How can S&P, Moody’s and Fitch command such high prices? Standard & Poors President, Deven Sharma, says it is the perception of the value of its services. “Why does anybody pay $200, or whatever, for AirJordan shoes?”, he asks Bloomberg.

SEC Commissioner Casey has a different explanation: “They’ve benefited from the monopoly status that they’ve achieved with a tremendous amount of assistance from regulators.” Mr. Pollock recalled his visits with the ratings representatives when he was head of the Federal Home Loan Bank: “They’d say, ‘Here’s what it’s going to cost. … I’d say ‘That’s outrageous.’ They’d repeat, ‘This is what it’s going to cost.’ Finally, I’d say, ‘OK.’ With no ratings, you can’t sell your debt.”

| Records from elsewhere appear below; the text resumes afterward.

Lemma at_most_one_kind_apart_from_links_witness :
  exists r,
    extract_intelligence plain_order
      (PyStr (txt "pay merchant@ybl or user@example.com")) = Some r /\
    txt "merchant@ybl" ∈ findings r UpiId /\
    (UpiId = UpiId \/
     (UpiId = Url /\ (UpiId = UpiId \/ UpiId = Email)) \/
     (UpiId = Url /\ (UpiId = UpiId \/ UpiId = Email))).
Proof.
  eexists. split; [vm_compute; reflexivity|]. split; [left|].
  eapply (at_most_one_kind_apart_from_links plain_order
           (txt "pay merchant@ybl or user@example.com") _
           (txt "merchant@ybl") UpiId UpiId).
  - vm_compute. reflexivity.
  - left.
  - left.
Defined.

(** ** The record methods in closed form *)

Lemma add_message_eq o r c ts now s :
  exec (add_message o r c ts now) s =
  set_intelligence
    (merge_texts o (extracted_intelligence s)
       (if bool_decide (r = scammer) then [c] else []))
    (set_turn_count (turn_count s + 1)
       (set_messages
          (messages s ++
             [{| role := r; content := c; timestamp := Some (or_now ts now) |}])
          s)).
Proof.
  unfold exec, add_message, bind, modify. simpl.
  case_bool_decide; [rewrite _extract_and_merge_run|]; done.
Qed.

Lemma rebuild_loop_eq o h : forall s,
  exec (rebuild_loop o h) s =
  set_intelligence
    (merge_texts o (extracted_intelligence s) (scammer_texts h))
    (set_messages (messages s ++ map message_of_item h) s).
Proof.
  induction h as [|msg h IH]; intros s.
  - unfold exec. simpl. rewrite app_nil_r. by destruct s.
  - unfold exec in *. rewrite rebuild_loop_cons, IH.
    rewrite scammer_texts_cons, merge_texts_app. simpl.
    by rewrite <- app_assoc.
Qed.

Lemma rebuild_from_history_eq o h s :
  exec (rebuild_from_history o h) s =
  set_turn_count (length h)
    (set_intelligence
       (merge_texts o (extracted_intelligence s) (scammer_texts h))
       (set_messages (map message_of_item h) s)).
Proof.
  pose proof (rebuild_loop_eq o h (set_messages [] s)) as Hloop.
  destruct (rebuild_loop_spec o h (set_messages [] s)) as [Hrun _].
  unfold exec, rebuild_from_history, bind, modify in *. simpl in *.
  rewrite Hrun. simpl. rewrite Hloop. simpl. by rewrite length_map.
Qed.

(** ** Merging again *)

Lemma merge_into_absorb new : forall l,
  (forall x, x ∈ new -> x ∈ l) -> merge_into l new = l.
Proof.
  unfold merge_into. induction new as [|x new IH]; intros l H; [done|].
  simpl. unfold append_new at 2.
  rewrite bool_decide_eq_true_2 by (apply H; left).
  apply IH. intros y Hy. apply H. by right.
Qed.

Lemma merge_into_prefix new : forall l, l `prefix_of` merge_into l new.
Proof.
  unfold merge_into. induction new as [|x new IH]; intros l; [done|].
  simpl. etrans; [|apply IH]. unfold append_new.
  case_bool_decide; [done|]. by apply prefix_app_r.
Qed.

Lemma merge_intelligence_absorb o t i :
  (forall k, recorded k = true ->
     forall v, v ∈ turn_findings o t k -> v ∈ held_in i k) ->
  merge_intelligence (extraction o t) t i = i.
Proof.
  intros H. destruct i as [b u p l kw]. unfold merge_intelligence. simpl.
  f_equal; apply merge_into_absorb.
  - apply (H BankAccount eq_refl).
  - apply (H UpiId eq_refl).
  - apply (H PhoneNumber eq_refl).
  - apply (H Url eq_refl).
  - apply (H Keyword eq_refl).
Qed.

Lemma merge_texts_absorb o ts : forall i,
  (forall t, t ∈ ts -> forall k, recorded k = true ->
     forall v, v ∈ turn_findings o t k -> v ∈ held_in i k) ->
  merge_texts o i ts = i.
Proof.
  unfold merge_texts. induction ts as [|t ts IH]; intros i H; [done|].
  simpl. rewrite merge_intelligence_absorb.
  - apply IH. intros t' Ht'. apply H. by right.
  - apply H. left.
Qed.

Lemma merge_texts_twice o i ts1 ts2 :
  (forall t, t ∈ ts2 -> t ∈ ts1) ->
  merge_texts o (merge_texts o i ts1) ts2 = merge_texts o i ts1.
Proof.
  intros Hsub. apply merge_texts_absorb. intros t Ht k Hk v Hv.
  apply held_merge_texts; [done|]. right. exists t. auto.
Qed.

Lemma merge_texts_prefix o ts : forall i k,
  held_in i k `prefix_of` held_in (merge_texts o i ts) k.
Proof.
  unfold merge_texts. induction ts as [|t ts IH]; intros i k; [done|].
  simpl. etrans; [|apply IH].
  destruct k; simpl; try done; apply merge_into_prefix.
Qed.

(** X7.  Once a text has gone through a record as a scammer's turn, adding
    it again as a scammer's message leaves the intelligence of the record
    exactly as it is: same entries, same order. *)
Theorem reprocessing_a_text_changes_no_intelligence
    (o : SetOrder) (ops : list op) (s : ConversationState)
    (t : text) (ts : option Z) (now : Z) :
  t ∈ processed ops ->
  extracted_intelligence
    (run_ops o (ops ++ [AddMessage scammer t ts now]) s)
  = extracted_intelligence (run_ops o ops s).
Proof.
  intros Ht. rewrite !run_ops_intelligence, processed_app, merge_texts_app.
  apply merge_texts_twice. unfold processed at 1. simpl.
  intros t' [->|H]%elem_of_cons; [done|by apply elem_of_nil in H].
Qed.

Lemma reprocessing_a_text_changes_no_intelligence_witness :
  let ops := [AddMessage scammer (txt "pay merchant@ybl, urgent") None 1;
              AddMessage (txt "user") (txt "ok ji") None 2] in
  txt "pay merchant@ybl, urgent" ∈ processed ops /\
  extracted_intelligence
    (run_ops plain_order
       (ops ++ [AddMessage scammer (txt "pay merchant@ybl, urgent") None 3])
       (new_state (txt "s") DEFAULT_PERSONA))
  = extracted_intelligence
      (run_ops plain_order ops (new_state (txt "s") DEFAULT_PERSONA)).
Proof.
  cbv zeta. split; [left|].
  apply reprocessing_a_text_changes_no_intelligence. left.
Defined.

(** X8.  Rebuilding a record from the same history a second time changes
    nothing: the record after two rebuilds is the record after one. *)
Theorem rebuild_from_history_is_idempotent
    (o : SetOrder) (h : list HistoryItem) (s : ConversationState) :
  exec (rebuild_from_history o h) (exec (rebuild_from_history o h) s)
  = exec (rebuild_from_history o h) s.
Proof.
  rewrite !rebuild_from_history_eq. simpl.
  by rewrite merge_texts_twice.
Qed.

(** X9.  Calling [get_or_create_session] again with the same arguments
    gives the same record and the same store: a history that has just been
    rebuilt from is no longer longer than the record. *)
Theorem get_or_create_session_is_idempotent
    (o : SetOrder) (sid p : text) (h : option (list HistoryItem))
    (st : Sessions) :
  get_or_create_session o sid p h (get_or_create_session o sid p h st).2
  = get_or_create_session o sid p h st.
Proof.
  rewrite (get_or_create_session_spec o sid p h st). cbv zeta. cbn [snd].
  set (s0 := session_or_new st sid p). set (hh := default [] h).
  set (s' := if nonempty hh && (length (messages s0) <? length hh)%nat
             then exec (rebuild_from_history o hh) s0 else s0).
  rewrite get_or_create_session_spec. cbv zeta. fold hh.
  assert (Hs : session_or_new (<[sid:=s']> st) sid p = s')
    by (unfold session_or_new; by rewrite lookup_insert_eq).
  rewrite Hs.
  assert (Hb' : nonempty hh && (length (messages s') <? length hh)%nat = false).
  { unfold s'.
    destruct (nonempty hh && (length (messages s0) <? length hh)%nat) eqn:Hb;
      [|exact Hb].
    destruct (rebuild_from_history_spec o hh s0) as (_ & Hm & _).
    cbv zeta in Hm. by rewrite Hm, length_map, Nat.ltb_irrefl, andb_false_r. }
  by rewrite Hb', insert_insert_eq.
Qed.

The big three rating agencies graded Lehman debt A-1 (“strong”), A-2 (“low credit risk”) and A+ (“high credit quality”) on the day it filed for bankruptcy.

Connecticut Attorney General Richard Blumenthal says that the ratings agencies could receive as much as $400 million in fees from taxpayer-funded money from federal rescue efforts. “It rewards the very incompetence of Standard & Poors, Moody’s and Fitch that helped cause our current financial crisis” and [i]t enables those specific credit rating agencies to profits from their own self-enriching malfeasance,” he stated.

The various proposals to replace the ratings agencies are controversial and have been hotly contested by the ratings agencies and others. Whatever the pros and cons of the proposals and rebuttals, one thing seems clear: the present oligopoly is conflicted and flawed and has produced results that have been disastrous to many investors.